= Chaotic cryptology =

Chaotic cryptology is the application of mathematical chaos theory to the practice of cryptography, the study or techniques used to privately and securely transmit information with the presence of a third-party or adversary. Since first being investigated by Robert Matthews in 1989, the use of chaos in cryptography has attracted much interest. However, long-standing concerns about its security and implementation speed continue to limit its implementation.

Chaotic cryptology consists of two opposite processes: Chaotic cryptography and Chaotic cryptanalysis. Cryptography refers to encrypting information for secure transmission, whereas cryptanalysis refers to decrypting and deciphering encoded encrypted messages.

In order to use chaos theory efficiently in cryptography, the chaotic maps are implemented such that the entropy generated by the map can produce required Confusion and diffusion. Properties in chaotic systems and cryptographic primitives share unique characteristics that allow for the chaotic systems to be applied to cryptography. If chaotic parameters, as well as cryptographic keys, can be mapped symmetrically or mapped to produce acceptable and functional outputs, it will make it next to impossible for an adversary to find the outputs without any knowledge of the initial values. Since chaotic maps in a real life scenario require a set of numbers that are limited, they may, in fact, have no real purpose in a cryptosystem if the chaotic behavior can be predicted.

One of the most important issues for any cryptographic primitive is the security of the system. However, in numerous cases, chaos-based cryptography algorithms are proved insecure. The main issue in many of the cryptanalyzed algorithms is the inadequacy of the chaotic maps implemented in the system.

== Types ==
Chaos-based cryptography has been divided into two major groups:

- Symmetric chaos cryptography, where the same secret key is used by sender and receiver.
- Asymmetric chaos cryptography, where one key of the cryptosystem is public. Some of the few proposed systems have been broken.

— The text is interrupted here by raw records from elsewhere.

(* ===== verification/MemoryFacts.v ===== *)
(** * MemoryFacts: the manager of locked pages

    Over any history of calls the pages recorded as locked are the pages that the
    operating system has locked; while no call fails, a page is locked exactly
    while a live range touches it.  A lock that fails half way breaks this, since
    the allocator ignores it. *)
From stdpp Require Import sorting.
From S2P Require Import Prelude Memory.

Module MemoryFacts.
Import LockedPagesManager secure_allocator.

Section MemoryFacts.
Context {L : Type} (held : L -> gset Z) `{LockerLaws L held}.
Implicit Types m : t (L := L).

(** ** Loops over pages *)

Fixpoint over (body : Z -> t -> outcome bool * t) (l : list Z) (m : t) : outcome bool * t (L := L) :=
  match l with
  | [] => (Success true, m)
  | p :: l => match body p m with (Success true, m) => over body l m | r => r end
  end.

Lemma page_loop_over body ps n fuel start m : 0 < ps -> 0 <= start -> start + Z.of_nat n * ps < 2 ^ 64 ->
  (n < fuel)%nat ->
  page_loop body ps fuel start (start + (Z.of_nat n - 1) * ps) m = Some (over body (pages ps n start) m).
Proof.
  intros Hp. revert fuel start m. induction n as [|n IH]; intros [|fuel] start m Hs Hb Hf; try lia; cbn [page_loop pages over].
  - rewrite (proj2 (Z.leb_gt _ _)) by lia. done.
  - rewrite (proj2 (Z.leb_le _ _)) by nia. destruct (body start m) as [[[]| |] m']; [|done..].
    unfold wrap. rewrite Z.mod_small by nia.
    replace (start + (Z.of_nat (S n) - 1) * ps) with (start + ps + (Z.of_nat n - 1) * ps) by lia.
    apply IH; lia.
Qed.

Definition good_size (ps : Z) : Prop := exists k, 0 <= k < 64 /\ ps = 2 ^ k.
(* ===== verification/Payloads.v ===== *)
(** * Message payloads

    Model of [src/src/infra/network/payloads.cpp] and [payloads.hpp]: the payload
    classes of protocol messages and their (de)serialization. *)

From S2P Require Import Prelude Text Stream Boost Serialize Types Protocol Addresses.
#[local] Open Scope Z_scope.

(** ** Vectors of serializable items *)

(** The loop over the items, which stops at the first error; every item is
    updated in place. *)
Fixpoint ser_items {T} (b : Ser T) (items : list T) (s : SDataStream.t)
    : outcome unit * list T * SDataStream.t :=
  match items with
  | [] => (Success (), [], s)
  | x :: xs =>
      let '(r, x', s') := b x s in
      match r with
      | Success _ => let '(r', xs', s'') := ser_items b xs s' in (r', x' :: xs', s'')
      | _ => (r, x' :: xs, s')
      end
  end.

(** [std::vector::resize] *)
Definition resize_items {T} (fresh : T) (n : Z) (l : list T) : list T :=
  ztake n l ++ replicate (Z.to_nat n - length l) fresh.

(** The writing half shared by the vector payloads: size checks, count, items. *)
Definition write_vector {T} (item : Ser T) (max : Z) : Ser (list T) :=
  λ items s,
    let vector_size := zlen items in
    if vector_size =? 0 then (Failure (NetError kMessagePayloadEmptyVector), items, s)
    else if max <? vector_size then (Failure (NetError kMessagePayloadOversizedVector), items, s)
    else match SDataStream.lift (write_compact vector_size) s with
         | (Success _, s') => ser_items item items s'
         | (r, s') => (r, items, s')
         end.

(** The reading half: count, size checks, items. *)
Definition read_vector {T} (item : Ser T) (fresh : T) (max : Z) : Ser (list T) :=
  λ items s,
    match SDataStream.lift (read_compact true) s with
    | (Success n, s') =>
        if n =? 0 then (Failure (NetError kMessagePayloadEmptyVector), items, s')
        else if max <? n then (Failure (NetError kMessagePayloadOversizedVector), items, s')
        else ser_items item (resize_items fresh n items) s'
    | (Failure e, s') => (Failure e, items, s')
    | (Fault f, s') => (Fault f, items, s')
    end.

(** ** MsgVersionPayload *)

Module MsgVersionPayload.

Record t := mk {
  protocol_version_ : Z;
  services_ : Z;
  timestamp_ : Z;
  recipient_service_ : NodeService.t;
  sender_service_ : NodeService.t;
  nonce_ : Z;
  user_agent_ : Bytes;
  last_block_height_ : Z;
  relay_ : bool;
}.

Definition fresh : t := mk 0 kNone 0 NodeService.initial NodeService.initial 0 [] 0 false.

Definition set_protocol_version v o := mk v (services_ o) (timestamp_ o) (recipient_service_ o) (sender_service_ o) (nonce_ o) (user_agent_ o) (last_block_height_ o) (relay_ o).
Definition set_services v o := mk (protocol_version_ o) v (timestamp_ o) (recipient_service_ o) (sender_service_ o) (nonce_ o) (user_agent_ o) (last_block_height_ o) (relay_ o).
Definition set_timestamp v o := mk (protocol_version_ o) (services_ o) v (recipient_service_ o) (sender_service_ o) (nonce_ o) (user_agent_ o) (last_block_height_ o) (relay_ o).
Definition set_recipient v o := mk (protocol_version_ o) (services_ o) (timestamp_ o) v (sender_service_ o) (nonce_ o) (user_agent_ o) (last_block_height_ o) (relay_ o).
Definition set_sender v o := mk (protocol_version_ o) (services_ o) (timestamp_ o) (recipient_service_ o) v (nonce_ o) (user_agent_ o) (last_block_height_ o) (relay_ o).
Definition set_nonce v o := mk (protocol_version_ o) (services_ o) (timestamp_ o) (recipient_service_ o) (sender_service_ o) v (user_agent_ o) (last_block_height_ o) (relay_ o).
Definition set_user_agent v o := mk (protocol_version_ o) (services_ o) (timestamp_ o) (recipient_service_ o) (sender_service_ o) (nonce_ o) v (last_block_height_ o) (relay_ o).
Definition set_height v o := mk (protocol_version_ o) (services_ o) (timestamp_ o) (recipient_service_ o) (sender_service_ o) (nonce_ o) (user_agent_ o) v (relay_ o).
Definition set_relay v o := mk (protocol_version_ o) (services_ o) (timestamp_ o) (recipient_service_ o) (sender_service_ o) (nonce_ o) (user_agent_ o) (last_block_height_ o) v.
(* ===== verification/Reassembly.v ===== *)
(** * Reassembly and framing of messages

    [Message::write] computes what the octets received so far mean
    ([MessageSpec.classify]), however they are cut into chunks, and
    [Message::push] produces octets that a peer accepts. *)

From stdpp Require Import gmap.
From S2P Require Import Prelude Text Stream Boost Serialize Types Protocol Misc Addresses Payloads Message MessageFacts.
#[local] Open Scope Z_scope.

Module Reassembly.
Import Laws TypesTheorems AddressesTheorems PayloadsTheorems MessageSpec MessageProofs.

(** ** What more octets change *)

Lemma ztake_app_le n (a b : Bytes) : n <= zlen a -> ztake n (a ++ b) = ztake n a.
Proof. intros. unfold ztake. rewrite take_app_le; [done | lia]. Qed.

Lemma header_of_app a b : kMessageHeaderLength <= zlen a -> header_of (a ++ b) = header_of a.
Proof.
  intros H. assert (H24 : kMessageHeaderLength = 24) by done. unfold header_of.
  rewrite !zdrop_app_le by lia. by rewrite !ztake_app_le by (zlens; lia).
Qed.

Lemma frame_length_app a b : kMessageHeaderLength <= zlen a -> frame_length (a ++ b) = frame_length a.
Proof. intros H. unfold frame_length. by rewrite header_of_app. Qed.

Lemma count_offset_bounds d : 0 <= count_offset d <= 4.
Proof. unfold count_offset. case_decide; lia. Qed.
(* ===== verification/AddressBookFacts.v ===== *)
(** * Consistency of the address book

    The invariant that ties entries, buckets, counters and the random order
    together, and the proofs that the operations of the book keep it and never
    fail one of their assertions. *)

From stdpp Require Import gmap.
From S2P Require Import Prelude Text Stream Boost Serialize Types Random Protocol Addresses Payloads AddressBook.
#[local] Open Scope Z_scope.

Module AddressBookFacts.
Import AddressBook.

(** ** Operations that succeed *)

Definition runs {A} (m : op t A) (b : t) (Q : A -> t -> Prop) : Prop :=
  exists a b', m b = (Success a, b') /\ Q a b'.

Lemma runs_ret {A} (a : A) b Q : Q a b -> runs (op_ret a) b Q.
Proof. intros. by exists a, b. Qed.

Lemma runs_bind {A B} (m : op t A) (k : A -> op t B) b Q :
  runs m b (λ a b', runs (k a) b' Q) -> runs (op_bind m k) b Q.
Proof. intros (a & b' & E & a' & b'' & E' & HQ). exists a', b''. unfold op_bind. by rewrite E. Qed.

Lemma runs_mono {A} (m : op t A) b (Q Q' : A -> t -> Prop) :
  runs m b Q -> (forall a b', Q a b' -> Q' a b') -> runs m b Q'.
Proof. intros (a & b' & E & HQ) H. exists a, b'. auto. Qed.

Lemma runs_assert (c : bool) b (Q : unit -> t -> Prop) : c = true -> Q () b -> runs (op_assert c) b Q.
Proof. intros -> HQ. by exists (), b. Qed.

Lemma runs_get {A} (f : t -> A) b (Q : A -> t -> Prop) : Q (f b) b -> runs (get f) b Q.
Proof. intros. by exists (f b), b. Qed.

Lemma runs_modify f b (Q : unit -> t -> Prop) : Q () (f b) -> runs (modify f) b Q.
Proof. intros. by exists (), (f b). Qed.

Lemma runs_must_find id info b (Q : NodeServiceInfo.t -> t -> Prop) :
  lookup_id id b = Some info -> Q info b -> runs (must_find id) b Q.
Proof. intros E HQ. exists info, b. unfold must_find. by rewrite E. Qed.

Lemma runs_lift {A} (r : t -> outcome A) a b (Q : A -> t -> Prop) :
  r b = Success a -> Q a b -> runs (λ b, lift (r b) b) b Q.
Proof. intros E HQ. exists a, b. unfold lift. by rewrite E. Qed.

(** ** The abstract view of the entries *)

(** What of an entry the invariant is about. *)
Record core := Core {
  c_key : IPEndpoint.t;
  c_endpoint : IPEndpoint.t;
  c_origin : address;
  c_new : gset Z;
  c_tried : option Z;
}.

Definition core_of (e : AddressBookEntry) : core :=
  let i := list_it e in
  Core (endpoint e) (NodeService.endpoint_ (NodeServiceInfo.service_ i)) (NodeServiceInfo.origin_ i)
    (NodeServiceInfo.new_refs_ i) (NodeServiceInfo.tried_ref_ i).

Definition set_c_new v (c : core) := Core (c_key c) (c_endpoint c) (c_origin c) v (c_tried c).
Definition set_c_tried v (c : core) := Core (c_key c) (c_endpoint c) (c_origin c) (c_new c) v.

Definition view (b : t) : gmap Z core := core_of <$> list_index_ b.
Definition positions (b : t) : gmap Z Z := (λ e, NodeServiceInfo.random_pos_ (list_it e)) <$> list_index_ b.

(** References from entries to slots and back: the entries in [U] have none, all
    others are either in "new" slots or in a "tried" one. *)
Definition new_slot_ok (s : Z) : Prop := exists x y, 0 <= x < kNewBucketsCount /\ 0 <= y < kBucketSize /\ s = y + 65536 * x.
Definition tried_slot_ok (s : Z) : Prop := exists x y, 0 <= x < kTriedBucketsCount /\ 0 <= y < kBucketSize /\ s = y + 65536 * x.

Record refs_ok (U : gset Z) (V : gmap Z core) (N T : gmap Z Z) : Prop := {
  ro_new s id : N !! s = Some id <-> exists c, V !! id = Some c /\ s ∈ c_new c;
  ro_tried s id : T !! s = Some id <-> exists c, V !! id = Some c /\ c_tried c = Some s;
  ro_free id c : V !! id = Some c -> id ∈ U -> c_new c = ∅ /\ c_tried c = None;
  ro_used id c : V !! id = Some c -> id ∉ U -> (c_new c <> ∅ <-> c_tried c = None);
  ro_new_slots s id : N !! s = Some id -> new_slot_ok s;
  ro_tried_slots s id : T !! s = Some id -> tried_slot_ok s;
  ro_max id c : V !! id = Some c -> (base.size (c_new c) <= 8)%nat;
}.

(** The number of entries with a property, as the counters have it. *)
Definition tally (P : core -> bool) (V : gmap Z core) : Z := Z.of_nat (base.size (filter (λ p, P p.2 = true) V)).
Definition has_new (c : core) : bool := bool_decide (c_new c <> ∅).
Definition has_tried (c : core) : bool := bool_decide (is_Some (c_tried c)).
(* ===== verification/Persistence.v ===== *)
(** * The address book on disk

    Models of [AddressBook::load] and [AddressBook::save], and of the start, the stop and the timer of the
    book, of [src/src/infra/network/addressbook.cpp], over the database as [Database.v] has
    it.  A table that is not deployed is an empty one.

    Not modelled: the opening of the environment and the guard against concurrent
    saves, which never refuses. *)

From stdpp Require Import gmap sorting.
From S2P Require Import Prelude Text Stream Boost Serialize Types Random Protocol Addresses Payloads Meters AddressBook AddressBookFacts Database DatabaseFacts.
#[local] Open Scope Z_scope.

Module Persistence.
Import AddressBook.

Definition kServices : Bytes := str "Services".
Definition kRandomOrder : Bytes := str "RandomOrder".
Definition kBuckets : Bytes := str "Buckets".
Definition kSeedKey : Bytes := str "seed".
Definition kNewTag : Z := 78.
Definition kTriedTag : Z := 84.

(** The items of a [std::map], in its order. *)
Definition by_key {A} (p q : Z * A) : Prop := p.1 <= q.1.
#[global] Instance by_key_dec {A} : RelDecision (@by_key A).
Proof. intros p q. unfold by_key. apply _. Defined.
Definition items {A} (m : gmap Z A) : list (Z * A) := merge_sort by_key (map_to_list m).

Section Persistence.
Context `{Boost} `{Mdbx}.

(** ** Save *)

(** The loop over the entries ends at the first that cannot be serialized; the
    stream is cleared before every use. *)
Fixpoint save_entries (l : list (Z * AddressBookEntry)) (c : cursor) : cursor :=
  match l with
  | [] => c
  | (id, e) :: l =>
      match serialize NodeServiceInfo.serialization (list_it e) (SDataStream.make kStorage 0) with
      | (Success _, _, data_stream) =>
          match DataStream.read None (SDataStream.base data_stream) with
          | (Success v, _) => save_entries l (upsert (be_bytes 4 id) v c)
          | _ => c
          end
      | _ => c
      end
  end.

Fixpoint save_order (ordinal : Z) (ids : list Z) (c : cursor) : cursor :=
  match ids with
  | [] => c
  | entry_id :: ids => save_order (ordinal + 1) ids (upsert (be_bytes 4 ordinal) (be_bytes 4 entry_id) c)
  end.

Definition save_buckets (tag : Z) (l : list (Z * Z)) (c : cursor) : cursor :=
  foldl (λ c p, upsert (tag :: be_bytes 4 p.1) (be_bytes 4 p.2) c) c l.

(** The key is written and the tables are cleared; then the transaction is committed and
    renewed. *)
Definition save_cleared (b : t) (tx : txn) : txn :=
  clear_map kBuckets (clear_map kRandomOrder (clear_map kServices (write_config_value kSeedKey (key_ b) tx))).

Definition save (b : t) (tx : txn) : txn :=
  if empty b then tx
  else
    let tx := save_cleared b tx in
    let tx := cursor_txn (save_entries (items (list_index_ b)) (open_cursor kServices tx)) in
    let tx := cursor_txn (save_order 0 (randomly_ordered_ids_ b) (open_cursor kRandomOrder tx)) in
    cursor_txn (save_buckets kTriedTag (items (tried_buckets_ b))
                  (save_buckets kNewTag (items (new_buckets_ b)) (open_cursor kBuckets tx))).

(** What is on disk after each of the commits of a save, in their order.  An error that is thrown, or the end
    of the process, leaves one of them. *)
Definition save_commits (b : t) (tx : txn) : list txn :=
  if empty b then [] else [tx; save_cleared b tx; save b tx].

(** ** Load *)

(** [load_big_u32] of the first octets. *)
Definition load_big_u32 (data : Bytes) : outcome Z :=
  if zlen data <? 4 then Fault UndefinedBehaviour else Success (be_value (take 4 data)).

Definition fresh_info : NodeServiceInfo.t :=
  NodeServiceInfo.make (NodeService.mk 0 0 (IPEndpoint.of_address IPAddress.default_address)) IPAddress.default_address.

(** A loop over the records of a table from the first on: [to_first], then
    [to_next] as long as there is a record. *)
Definition for_rows {A} (name : Bytes) (tx : txn) (f : row -> A -> op t A) (a : A) : op t A :=
  match walk (λ k v l, l ++ [(k, v)]) Forward (λ _ _, true) (to_first (open_cursor name tx)) [] with
  | Some (_, l, _) => foldl (λ m r, op_bind m (f r)) (op_ret a) l
  | None => op_ret a
  end.

(** A service, and the id of the last one. *)
Definition load_service (r : row) (_ : Z) : op t Z :=
  entry_id <~ lift (load_big_u32 r.1);;
  let data_stream := (SDataStream.lift (DataStream.write r.2) (SDataStream.make kStorage 0)).2 in
  (match deserialize NodeServiceInfo.serialization fresh_info data_stream with
   | (Success _, service_info, _) =>
       modify (index_insert entry_id (NodeService.endpoint_ (NodeServiceInfo.service_ service_info)) service_info)
   | (Failure _, _, _) => op_ret ()
   | (Fault f, _, _) => lift (Fault f)
   end) >>;
  op_ret entry_id.

Definition load_order (r : row) (_ : unit) : op t unit :=
  entry_id <~ lift (load_big_u32 r.2);;
  modify (λ b, set_ids (randomly_ordered_ids_ b ++ [entry_id]) b).

Definition load_bucket (r : row) (_ : unit) : op t unit :=
  match r.1 with
  | [] => lift (Fault UndefinedBehaviour)
  | bucket_type :: slot =>
      slot_address <~ lift (load_big_u32 slot);;
      entry_id <~ lift (load_big_u32 r.2);;
      service_info <~ must_find entry_id;;
      if bucket_type =? kNewTag then
        op_assert (bool_decide (slot_address ∉ NodeServiceInfo.new_refs_ service_info)) >>;
        let refs := {[slot_address]} ∪ NodeServiceInfo.new_refs_ service_info in
        update_info entry_id (NodeServiceInfo.set_new_refs refs) >>;
        buckets <~ get new_buckets_;;
        op_assert (bool_decide (buckets !! slot_address = None)) >>;
        modify (λ b, set_new (<[slot_address := entry_id]> (new_buckets_ b)) b) >>;
        if Z.of_nat (base.size refs) =? 1 then modify (λ b, set_new_size (new_entries_size_ b + 1) b) else op_ret ()
      else if bucket_type =? kTriedTag then
        op_assert (bool_decide (NodeServiceInfo.tried_ref_ service_info = None)) >>;
        update_info entry_id (NodeServiceInfo.set_tried_ref (Some slot_address)) >>;
        buckets <~ get tried_buckets_;;
        op_assert (bool_decide (buckets !! slot_address = None)) >>;
        modify (λ b, set_tried_buckets (<[slot_address := entry_id]> (tried_buckets_ b)) b) >>;
        modify (λ b, set_tried_size (tried_entries_size_ b + 1) b)
      else lift (Fault AssertionFailed)
  end.

Definition set_key v (b : t) := mk v (last_used_id_ b) (new_entries_size_ b) (tried_entries_size_ b)
  (randomly_ordered_ids_ b) (new_buckets_ b) (tried_buckets_ b) (list_index_ b).

Definition load (tx : txn) : op t unit :=
  (match read_config_value kSeedKey tx with
   | Some key_data => if zlen key_data =? 16 then modify (set_key key_data) else op_ret ()
   | None => op_ret ()
   end) >>;
  entry_id <~ for_rows kServices tx load_service 1;;
  modify (set_last_id (wrap 32 (entry_id + 1))) >>;
  for_rows kRandomOrder tx load_order () >>;
  for_rows kBuckets tx load_bucket ().

(** ** The service *)

(** The book as a component: whether it runs, whether its timer does, and what is on disk. *)
Record service := mk_service { status_ : Stoppable.ComponentStatus; service_timer_ : bool; book_ : t; disk_ : txn }.

Definition start (s : service) : bool * service :=
  let (ret, st) := Stoppable.start (status_ s) in
  (ret, mk_service st (service_timer_ s || ret) (book_ s) (disk_ s)).

Definition stop (s : service) : bool * service :=
  let (ret, st) := Stoppable.stop (status_ s) in
  (ret, mk_service st (service_timer_ s && negb ret) (book_ s) (disk_ s)).

Definition on_service_timer_expired (s : service) : service :=
  if negb (Stoppable.is_running (status_ s)) then s
  else mk_service (status_ s) (service_timer_ s) (book_ s) (save (book_ s) (disk_ s)).

End Persistence.
End Persistence.
(* ===== verification/Selection.v ===== *)
(** * Random selection from the address book

    Model of [AddressBook::select_random] ([src/src/infra/network/addressbook.cpp]):
    the endpoint to connect to next.  The book itself is not changed; the set of
    endpoints that were selected recently, a mutable member, is the state. *)

From stdpp Require Import gmap sorting.
From S2P Require Import Prelude Text Stream Boost Serialize Types Random Containers Protocol Addresses Payloads AddressBook AddressBookFacts AddressBookInvariant.
#[local] Open Scope Z_scope.

#[global] Instance address_countable : Countable address.
Proof.
  refine (inj_countable' (λ a, match a with V4 b => inl b | V6 b => inr b end)
    (λ x, match x with inl b => V4 b | inr b => V6 b end) _). by intros [b|b].
Defined.

#[global] Instance endpoint_countable : Countable IPEndpoint.t.
Proof.
  refine (inj_countable' (λ e, (IPEndpoint.address_ e, IPEndpoint.port_ e)) (λ p, IPEndpoint.mk p.1 p.2) _). by intros [a p].
Defined.

Module Selection.
Import AddressBook AddressBookFacts AddressBookInvariant.

(** The elements of a [std::map] in the order of its iterators. *)
Definition key_le (p q : Z * Z) : Prop := p.1 <= q.1.
#[global] Instance key_le_dec p q : Decision (key_le p q).
Proof. unfold key_le. apply _. Defined.

Definition ordered (m : gmap Z Z) : list (Z * Z) := merge_sort key_le (map_to_list m).

Lemma ordered_spec m s id : (s, id) ∈ ordered m <-> m !! s = Some id.
Proof. unfold ordered. rewrite merge_sort_Permutation. apply elem_of_map_to_list. Qed.

Lemma length_ordered m : length (ordered m) = base.size m.
Proof. unfold ordered. rewrite merge_sort_Permutation. apply length_map_to_list. Qed.

(** [recently_selected_{64, true}] *)
Definition recent : LruSet.t IPEndpoint.t := LruSet.make 64.

(** The choice of the table, given the draw of zero or one. *)
Definition select_from_tried (new_only coin : bool) (b : t) : bool :=
  if new_only || (tried_entries_size_ b =? 0) then false
  else if new_entries_size_ b =? 0 then true else coin.

(** The draws of one attempt: the index and the thirty bits. *)
Record attempt := { random_index : Z -> Z -> Z; bits : Z }.

(** [chance n info] is the product of the chance factor after [n] rejections, the
    chance of the entry and 2^30, in double precision, as an integer: [get_chance]
    is zero for a bad entry. *)
Definition lucky (chance : nat -> NodeServiceInfo.t -> Z) (now : Z) (rejected : nat) (a : attempt)
    (info : NodeServiceInfo.t) : bool :=
  bits a <? (if NodeServiceInfo.is_bad now info then 0 else chance rejected info).
(** [bytes_transferred] octets of the send buffer are on the wire. *)
Definition handle_write (failed : bool) (bytes_transferred : Z) : op t unit :=
  λ n,
    if negb (is_running n) then (Success (), set_writing false n)
    else if failed then post TStop (set_writing false n)
    else
      let n :=
        if 0 <? bytes_transferred then
          set_events (events_ n ++ [EData kDirOutbound bytes_transferred])
            (set_traffic (TrafficMeter.update_outbound bytes_transferred (traffic_meter_ n))
              (set_wire (wire_ n ++ ztake bytes_transferred (send_buffer_ n))
                (set_send (zdrop bytes_transferred (send_buffer_ n)) n)))
        else n in
      if negb (zlen (send_buffer_ n) =? 0) then (Success (), n)
      else post TStartWrite (set_writing false n).

(** ** Start and stop *)

Definition stop : op t bool :=
  λ n,
    let (ret, s) := Stoppable.stop (state_ n) in
    let n := set_state s n in
    if ret then (modify (set_timer false) >>; post TStopCompleted >>; op_ret true) n
    else (Success false, n).

Definition on_stop_completed : op t unit :=
  modify (set_socket false) >>;
  notify EDisconnected >>;
  modify (λ n, set_state (Stoppable.set_stopped (state_ n)) n).

(** The connection without TLS; the one with TLS is [Session.start_tls]. *)
Definition start (now : Z) : op t bool :=
  λ n,
    let (started, s) := Stoppable.start (state_ n) in
    if negb started then (Success false, n)
    else
      (modify (λ n, set_connected now (set_sent now (set_received now (set_state s n)))) >>;
       post TStartRead >>;
       (λ n, if bool_decide (type_ n <> kInbound) then ignore (push_local_version kNormal) n else (Success (), n)) >>;
       op_ret true) n.

(** ** Pings *)

Definition on_ping_timer_expired (nonce random_milliseconds interval : Z) : op t Z :=
  λ n,
    if negb (is_running n) || PingMeter.pending_sample (ping_meter_ n) then (Success interval, n)
    else
      match push_message (MsgPingPong kPing nonce) kHigh n with
      | (Success _, n) =>
          (Success random_milliseconds, set_ping (PingMeter.set_nonce nonce (ping_meter_ n)) n)
      | (Failure _, n) => (ignore stop >>; op_ret 0) n
      | (Fault f, n) => (Fault f, n)
      end.

Definition on_handshake_completed (nonce random_milliseconds : Z) : op t unit :=
  λ n,
    if negb (is_running n) then (Success (), n)
    else
      (on_ping_timer_expired nonce random_milliseconds random_milliseconds >>;
       modify (set_timer true) >>;
       (λ n, if bool_decide (type_ n <> kInbound) then ignore (push_null kGetAddr kNormal) n else (Success (), n))) n.

(** ** Inbound messages *)

Variable average : Z -> Z -> Z.

Definition process_version (remote : MsgVersionPayload.t) : op t MessagePayload :=
  λ n,
    let v := MsgVersionPayload.protocol_version_ remote in
    if negb (MessageHeader.clamp v kMinSupportedProtocolVersion kMaxSupportedProtocolVersion =? v)
    then (Failure (NetError kInvalidProtocolVersion), n)
    else if MsgVersionPayload.nonce_ remote =? MsgVersionPayload.nonce_ (local_version_ n)
    then (Failure (NetError kConnectedToSelf), n)
    else
      (* std::swap: the payload that goes to the hub is the former remote version *)
      let former := remote_version_ n in
      (modify (set_remote remote) >>;
       modify (λ n, set_version (Z.min (MsgVersionPayload.protocol_version_ (local_version_ n)) v) n) >>;
       (λ n, if Z.land (protocol_handshake_status_ n) kVersionSent =? 0
             then ignore (push_local_version kHigh) n else (Success (), n)) >>;
       ignore (push_null kVerAck kHigh) >>;
       op_ret (MsgVersion former)) n.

The majority of chaos-based cryptographic algorithms are symmetric. Many use discrete chaotic maps in their process.

== Applications ==

=== Image encryption ===
Bourbakis and Alexopoulos in 1991 proposed supposedly the earliest fully intended digital image encryption scheme which was based on SCAN language. Later on, with the emergence of chaos-based cryptography hundreds of new image encryption algorithms, all with the aim of improving the security of digital images were proposed. However, there were three main aspects of the design of an image encryption that was usually modified in different algorithms (chaotic map, application of the map and structure of algorithm). The initial and perhaps most crucial point was the chaotic map applied in the design of the algorithms. The speed of the cryptosystem is always an important parameter in the evaluation of the efficiency of a cryptography algorithm, therefore, the designers were initially interested in using simple chaotic maps such as tent map, and the logistic map. However, in 2006 and 2007, the new image encryption algorithms based on more sophisticated chaotic maps proved that application of chaotic map with higher dimension could improve the quality and security of the cryptosystems.

=== Hash function ===

Chaotic behavior can generate hash functions, such as applying the Chirikov/Julia 3D trajectory translation into a SHA-512 hash.

=== Random number generation ===
The unpredictable behavior of the chaotic maps can be used in the generation of random numbers. Some of the earliest chaos-based random number generators tried to directly generate random numbers from the logistic map. Many more recent works did so using the numerical solutions of hyperchaotic systems of differential equations, either at the integer-order, or the fractional-order.